[Collected data]
▶

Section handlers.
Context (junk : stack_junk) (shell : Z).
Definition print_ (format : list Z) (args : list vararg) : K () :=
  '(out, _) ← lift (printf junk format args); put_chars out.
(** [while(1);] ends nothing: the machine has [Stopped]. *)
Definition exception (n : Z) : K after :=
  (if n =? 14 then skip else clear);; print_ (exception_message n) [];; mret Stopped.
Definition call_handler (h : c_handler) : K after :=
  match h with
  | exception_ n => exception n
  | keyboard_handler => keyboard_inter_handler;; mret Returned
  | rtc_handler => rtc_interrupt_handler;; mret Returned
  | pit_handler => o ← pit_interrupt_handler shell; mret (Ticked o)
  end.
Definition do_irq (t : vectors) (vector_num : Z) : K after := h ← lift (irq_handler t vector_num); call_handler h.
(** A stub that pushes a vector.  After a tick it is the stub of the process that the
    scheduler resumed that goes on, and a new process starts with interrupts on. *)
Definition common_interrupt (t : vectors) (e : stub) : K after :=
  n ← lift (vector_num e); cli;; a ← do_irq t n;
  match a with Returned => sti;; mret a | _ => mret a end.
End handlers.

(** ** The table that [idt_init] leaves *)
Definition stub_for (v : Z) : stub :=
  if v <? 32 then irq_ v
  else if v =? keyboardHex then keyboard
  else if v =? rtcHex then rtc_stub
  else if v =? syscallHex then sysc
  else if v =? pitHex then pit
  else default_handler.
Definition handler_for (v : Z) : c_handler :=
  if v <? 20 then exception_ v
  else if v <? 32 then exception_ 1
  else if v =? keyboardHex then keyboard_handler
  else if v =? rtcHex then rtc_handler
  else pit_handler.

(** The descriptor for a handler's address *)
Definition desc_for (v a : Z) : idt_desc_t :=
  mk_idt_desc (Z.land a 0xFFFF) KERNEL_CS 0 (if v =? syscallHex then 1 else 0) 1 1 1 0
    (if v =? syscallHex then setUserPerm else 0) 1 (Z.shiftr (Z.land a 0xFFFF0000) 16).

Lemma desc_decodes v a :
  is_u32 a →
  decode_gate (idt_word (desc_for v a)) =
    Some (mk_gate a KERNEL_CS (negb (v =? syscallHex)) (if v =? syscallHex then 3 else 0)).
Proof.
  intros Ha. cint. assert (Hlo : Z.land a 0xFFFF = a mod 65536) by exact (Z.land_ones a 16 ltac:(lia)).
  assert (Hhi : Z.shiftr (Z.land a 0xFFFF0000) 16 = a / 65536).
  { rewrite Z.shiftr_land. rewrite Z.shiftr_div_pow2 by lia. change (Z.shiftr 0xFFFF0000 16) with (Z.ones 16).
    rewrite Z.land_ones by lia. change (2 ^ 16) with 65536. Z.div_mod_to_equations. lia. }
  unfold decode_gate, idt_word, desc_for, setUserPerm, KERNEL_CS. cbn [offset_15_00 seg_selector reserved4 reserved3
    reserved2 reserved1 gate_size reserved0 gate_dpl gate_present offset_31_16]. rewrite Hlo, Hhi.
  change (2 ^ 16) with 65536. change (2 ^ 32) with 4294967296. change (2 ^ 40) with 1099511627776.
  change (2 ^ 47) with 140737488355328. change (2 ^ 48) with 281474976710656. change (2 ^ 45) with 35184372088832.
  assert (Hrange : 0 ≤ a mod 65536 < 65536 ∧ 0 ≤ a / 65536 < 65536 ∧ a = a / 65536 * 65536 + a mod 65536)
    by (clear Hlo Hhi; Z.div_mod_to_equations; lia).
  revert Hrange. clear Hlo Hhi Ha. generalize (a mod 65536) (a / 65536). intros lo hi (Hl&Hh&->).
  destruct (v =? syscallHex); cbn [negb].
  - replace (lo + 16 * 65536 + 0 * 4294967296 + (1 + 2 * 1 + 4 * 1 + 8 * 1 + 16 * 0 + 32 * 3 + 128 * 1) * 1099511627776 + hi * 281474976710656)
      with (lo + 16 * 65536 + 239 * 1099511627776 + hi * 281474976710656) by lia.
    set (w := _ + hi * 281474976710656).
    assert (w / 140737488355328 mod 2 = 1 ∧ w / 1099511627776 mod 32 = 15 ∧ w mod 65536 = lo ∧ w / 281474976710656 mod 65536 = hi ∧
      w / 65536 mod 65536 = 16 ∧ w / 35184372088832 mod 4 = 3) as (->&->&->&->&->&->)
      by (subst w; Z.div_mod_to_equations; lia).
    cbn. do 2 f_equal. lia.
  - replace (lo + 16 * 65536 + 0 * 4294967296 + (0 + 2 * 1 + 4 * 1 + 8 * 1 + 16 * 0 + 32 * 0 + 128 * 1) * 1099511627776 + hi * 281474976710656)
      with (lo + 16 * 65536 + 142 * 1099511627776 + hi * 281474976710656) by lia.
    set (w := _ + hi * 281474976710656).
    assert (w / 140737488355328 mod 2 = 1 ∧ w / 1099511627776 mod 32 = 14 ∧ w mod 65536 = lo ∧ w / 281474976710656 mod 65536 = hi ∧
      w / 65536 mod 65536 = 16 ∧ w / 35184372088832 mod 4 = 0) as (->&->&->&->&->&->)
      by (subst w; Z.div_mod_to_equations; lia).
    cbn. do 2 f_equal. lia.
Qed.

◀

• [WHAT YOU ARE ASKED TO DO]: For the word "setUserPerm", find all matching lines in the entries above and copy them out.

• [ANSWER TO THIS PROBLEM]:
    (if v =? syscallHex then setUserPerm else 0) 1 (Z.shiftr (Z.land a 0xFFFF0000) 16).
  unfold decode_gate, idt_word, desc_for, setUserPerm, KERNEL_CS. cbn [offset_15_00 seg_selector reserved4 reserved3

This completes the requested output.